··· The records ···

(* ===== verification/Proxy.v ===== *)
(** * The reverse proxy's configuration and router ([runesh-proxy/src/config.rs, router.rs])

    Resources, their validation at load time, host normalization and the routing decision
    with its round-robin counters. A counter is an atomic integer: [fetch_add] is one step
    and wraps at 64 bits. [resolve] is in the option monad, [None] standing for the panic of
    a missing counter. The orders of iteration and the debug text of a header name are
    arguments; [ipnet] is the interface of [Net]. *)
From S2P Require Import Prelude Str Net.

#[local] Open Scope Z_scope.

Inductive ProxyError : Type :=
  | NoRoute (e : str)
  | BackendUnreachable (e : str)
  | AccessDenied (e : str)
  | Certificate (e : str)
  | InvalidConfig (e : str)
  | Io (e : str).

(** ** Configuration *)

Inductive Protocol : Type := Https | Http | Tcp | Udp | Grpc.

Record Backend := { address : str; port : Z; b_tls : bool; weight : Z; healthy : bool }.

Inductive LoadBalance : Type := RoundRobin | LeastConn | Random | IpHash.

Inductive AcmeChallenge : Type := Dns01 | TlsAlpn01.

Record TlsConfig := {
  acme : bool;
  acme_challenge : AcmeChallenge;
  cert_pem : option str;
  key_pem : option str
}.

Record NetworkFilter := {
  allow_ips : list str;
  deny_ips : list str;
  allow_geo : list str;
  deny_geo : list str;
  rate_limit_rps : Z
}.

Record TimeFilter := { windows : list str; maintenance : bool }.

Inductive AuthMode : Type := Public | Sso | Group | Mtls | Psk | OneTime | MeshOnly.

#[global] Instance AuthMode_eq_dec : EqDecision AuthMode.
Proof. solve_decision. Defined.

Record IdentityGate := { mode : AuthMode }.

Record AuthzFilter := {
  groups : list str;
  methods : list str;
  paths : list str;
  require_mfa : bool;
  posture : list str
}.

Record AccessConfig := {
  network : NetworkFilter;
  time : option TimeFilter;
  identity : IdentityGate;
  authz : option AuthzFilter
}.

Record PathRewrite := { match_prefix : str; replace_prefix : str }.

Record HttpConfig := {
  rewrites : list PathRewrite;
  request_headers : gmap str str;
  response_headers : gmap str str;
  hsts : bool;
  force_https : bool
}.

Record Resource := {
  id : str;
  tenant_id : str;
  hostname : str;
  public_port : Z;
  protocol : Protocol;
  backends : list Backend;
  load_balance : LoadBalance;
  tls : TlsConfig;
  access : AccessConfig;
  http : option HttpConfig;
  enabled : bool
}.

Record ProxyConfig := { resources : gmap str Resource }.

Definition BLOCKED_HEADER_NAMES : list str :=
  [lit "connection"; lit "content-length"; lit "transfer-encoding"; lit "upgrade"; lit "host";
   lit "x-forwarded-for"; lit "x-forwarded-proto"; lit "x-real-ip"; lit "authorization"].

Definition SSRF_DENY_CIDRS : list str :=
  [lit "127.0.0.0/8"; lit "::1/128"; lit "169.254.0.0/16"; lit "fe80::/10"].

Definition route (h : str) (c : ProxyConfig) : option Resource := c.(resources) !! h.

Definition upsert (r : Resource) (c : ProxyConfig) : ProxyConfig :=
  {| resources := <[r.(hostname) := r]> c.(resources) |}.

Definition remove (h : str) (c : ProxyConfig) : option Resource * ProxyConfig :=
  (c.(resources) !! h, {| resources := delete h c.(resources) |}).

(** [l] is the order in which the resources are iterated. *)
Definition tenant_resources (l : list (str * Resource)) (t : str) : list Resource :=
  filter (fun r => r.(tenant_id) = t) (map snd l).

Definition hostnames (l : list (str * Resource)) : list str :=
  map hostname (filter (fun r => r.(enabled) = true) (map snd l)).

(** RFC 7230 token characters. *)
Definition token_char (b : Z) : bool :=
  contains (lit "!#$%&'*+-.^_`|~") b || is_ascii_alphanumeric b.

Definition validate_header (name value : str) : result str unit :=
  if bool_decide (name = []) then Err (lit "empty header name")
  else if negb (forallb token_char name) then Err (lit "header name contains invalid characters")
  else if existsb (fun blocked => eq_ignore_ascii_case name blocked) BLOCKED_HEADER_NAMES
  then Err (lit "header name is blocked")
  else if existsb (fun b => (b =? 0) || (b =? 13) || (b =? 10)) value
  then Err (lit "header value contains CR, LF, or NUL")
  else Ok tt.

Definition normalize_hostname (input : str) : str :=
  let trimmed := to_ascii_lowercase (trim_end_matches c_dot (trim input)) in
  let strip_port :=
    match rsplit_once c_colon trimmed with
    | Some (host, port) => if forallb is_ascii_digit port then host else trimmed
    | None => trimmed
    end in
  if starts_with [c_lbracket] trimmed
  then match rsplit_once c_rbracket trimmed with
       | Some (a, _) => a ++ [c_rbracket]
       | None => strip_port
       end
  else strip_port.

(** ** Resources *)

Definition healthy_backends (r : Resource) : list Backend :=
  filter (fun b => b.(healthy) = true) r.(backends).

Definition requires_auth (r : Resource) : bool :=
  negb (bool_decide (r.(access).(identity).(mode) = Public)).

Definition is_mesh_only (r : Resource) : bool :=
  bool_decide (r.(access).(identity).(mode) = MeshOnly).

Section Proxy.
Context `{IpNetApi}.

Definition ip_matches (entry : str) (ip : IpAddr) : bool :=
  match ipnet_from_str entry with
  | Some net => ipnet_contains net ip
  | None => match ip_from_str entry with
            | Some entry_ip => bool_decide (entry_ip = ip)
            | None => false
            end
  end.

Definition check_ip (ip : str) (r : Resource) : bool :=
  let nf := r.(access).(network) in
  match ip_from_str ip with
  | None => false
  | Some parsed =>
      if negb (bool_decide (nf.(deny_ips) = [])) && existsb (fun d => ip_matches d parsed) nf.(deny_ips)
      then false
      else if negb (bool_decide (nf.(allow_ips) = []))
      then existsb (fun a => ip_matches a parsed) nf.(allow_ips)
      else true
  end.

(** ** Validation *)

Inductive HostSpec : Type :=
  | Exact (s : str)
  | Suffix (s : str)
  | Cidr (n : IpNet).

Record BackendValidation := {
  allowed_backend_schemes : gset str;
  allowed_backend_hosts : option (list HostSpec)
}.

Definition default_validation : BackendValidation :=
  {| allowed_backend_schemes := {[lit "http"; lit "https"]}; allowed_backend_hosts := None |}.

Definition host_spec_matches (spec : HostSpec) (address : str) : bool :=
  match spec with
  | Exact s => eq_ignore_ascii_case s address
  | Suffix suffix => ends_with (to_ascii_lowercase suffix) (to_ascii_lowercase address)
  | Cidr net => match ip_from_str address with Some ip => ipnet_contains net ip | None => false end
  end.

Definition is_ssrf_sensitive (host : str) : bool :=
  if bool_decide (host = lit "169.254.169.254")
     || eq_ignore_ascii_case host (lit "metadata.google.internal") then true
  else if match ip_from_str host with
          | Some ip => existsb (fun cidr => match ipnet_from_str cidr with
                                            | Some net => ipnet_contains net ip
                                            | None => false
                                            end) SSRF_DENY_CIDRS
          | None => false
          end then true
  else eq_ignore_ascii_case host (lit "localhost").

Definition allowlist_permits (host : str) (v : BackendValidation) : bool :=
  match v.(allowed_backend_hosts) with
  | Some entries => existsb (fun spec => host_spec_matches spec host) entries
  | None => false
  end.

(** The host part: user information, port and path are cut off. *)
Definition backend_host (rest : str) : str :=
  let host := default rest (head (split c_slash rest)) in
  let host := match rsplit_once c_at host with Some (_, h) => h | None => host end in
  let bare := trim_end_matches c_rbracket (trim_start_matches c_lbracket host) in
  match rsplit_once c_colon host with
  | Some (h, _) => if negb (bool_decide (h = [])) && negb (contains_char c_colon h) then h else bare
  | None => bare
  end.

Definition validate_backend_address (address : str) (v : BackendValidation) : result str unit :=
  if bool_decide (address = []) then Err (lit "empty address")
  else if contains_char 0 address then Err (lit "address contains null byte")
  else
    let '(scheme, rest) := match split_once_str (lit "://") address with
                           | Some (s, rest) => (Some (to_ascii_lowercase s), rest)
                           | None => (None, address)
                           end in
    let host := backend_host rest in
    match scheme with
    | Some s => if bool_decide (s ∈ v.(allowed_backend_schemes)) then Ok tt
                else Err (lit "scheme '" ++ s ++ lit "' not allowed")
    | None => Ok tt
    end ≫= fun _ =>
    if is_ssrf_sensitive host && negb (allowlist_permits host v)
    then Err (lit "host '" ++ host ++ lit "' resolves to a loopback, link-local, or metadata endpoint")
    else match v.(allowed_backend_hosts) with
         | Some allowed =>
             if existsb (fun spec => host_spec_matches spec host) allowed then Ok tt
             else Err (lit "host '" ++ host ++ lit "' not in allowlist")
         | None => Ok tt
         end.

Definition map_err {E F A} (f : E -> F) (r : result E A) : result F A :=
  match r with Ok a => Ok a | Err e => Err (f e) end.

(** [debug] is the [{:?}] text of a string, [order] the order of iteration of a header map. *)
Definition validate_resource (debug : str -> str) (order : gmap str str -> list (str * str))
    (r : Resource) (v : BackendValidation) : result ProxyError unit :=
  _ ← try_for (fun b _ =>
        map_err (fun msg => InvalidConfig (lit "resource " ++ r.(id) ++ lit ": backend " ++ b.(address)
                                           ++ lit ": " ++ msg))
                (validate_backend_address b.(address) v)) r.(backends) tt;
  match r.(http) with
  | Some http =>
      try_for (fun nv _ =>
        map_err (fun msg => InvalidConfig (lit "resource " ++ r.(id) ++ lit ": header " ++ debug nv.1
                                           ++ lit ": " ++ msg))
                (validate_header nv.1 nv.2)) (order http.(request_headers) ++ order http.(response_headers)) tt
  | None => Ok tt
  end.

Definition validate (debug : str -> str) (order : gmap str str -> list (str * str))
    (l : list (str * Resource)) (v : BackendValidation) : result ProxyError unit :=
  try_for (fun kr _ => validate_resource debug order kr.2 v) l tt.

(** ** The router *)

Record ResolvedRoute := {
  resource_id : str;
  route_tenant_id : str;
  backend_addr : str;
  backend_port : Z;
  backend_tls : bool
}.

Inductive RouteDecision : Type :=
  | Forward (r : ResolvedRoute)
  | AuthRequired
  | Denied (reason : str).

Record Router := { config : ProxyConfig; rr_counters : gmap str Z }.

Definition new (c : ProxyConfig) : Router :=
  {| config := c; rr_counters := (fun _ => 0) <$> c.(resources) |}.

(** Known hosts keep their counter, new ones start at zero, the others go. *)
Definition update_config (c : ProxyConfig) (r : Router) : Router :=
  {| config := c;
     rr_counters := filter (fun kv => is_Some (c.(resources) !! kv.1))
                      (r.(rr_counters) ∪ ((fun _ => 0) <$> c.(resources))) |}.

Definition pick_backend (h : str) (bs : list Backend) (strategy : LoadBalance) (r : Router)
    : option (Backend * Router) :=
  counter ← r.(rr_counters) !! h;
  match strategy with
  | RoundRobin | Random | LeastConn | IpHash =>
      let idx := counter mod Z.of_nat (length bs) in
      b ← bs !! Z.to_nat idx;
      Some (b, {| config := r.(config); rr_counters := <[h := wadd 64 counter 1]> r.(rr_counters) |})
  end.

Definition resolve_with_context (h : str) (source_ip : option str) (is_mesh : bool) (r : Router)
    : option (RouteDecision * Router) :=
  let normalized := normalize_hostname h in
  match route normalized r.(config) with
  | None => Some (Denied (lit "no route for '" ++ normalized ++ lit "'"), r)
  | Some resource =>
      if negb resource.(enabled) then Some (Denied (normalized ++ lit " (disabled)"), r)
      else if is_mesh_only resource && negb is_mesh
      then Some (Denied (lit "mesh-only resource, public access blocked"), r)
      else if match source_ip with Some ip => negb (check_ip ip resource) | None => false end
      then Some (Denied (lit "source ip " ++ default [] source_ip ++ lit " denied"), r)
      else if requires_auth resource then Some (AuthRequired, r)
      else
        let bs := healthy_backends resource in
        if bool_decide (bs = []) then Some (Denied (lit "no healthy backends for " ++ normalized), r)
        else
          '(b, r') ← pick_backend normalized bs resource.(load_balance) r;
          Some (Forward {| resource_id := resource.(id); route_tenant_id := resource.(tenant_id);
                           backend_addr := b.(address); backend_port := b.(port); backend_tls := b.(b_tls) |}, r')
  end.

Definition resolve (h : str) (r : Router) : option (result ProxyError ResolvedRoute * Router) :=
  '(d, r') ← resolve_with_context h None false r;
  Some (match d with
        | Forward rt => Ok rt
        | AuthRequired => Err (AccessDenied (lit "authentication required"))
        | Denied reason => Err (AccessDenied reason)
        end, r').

···

Assignment: Your task is to quote, without any alteration, the lines running from the top of the records to the line that holds "Resources, their validation", both included.

Task result:
(* ===== verification/Proxy.v ===== *)
(** * The reverse proxy's configuration and router ([runesh-proxy/src/config.rs, router.rs])

    Resources, their validation at load time, host normalization and the routing decision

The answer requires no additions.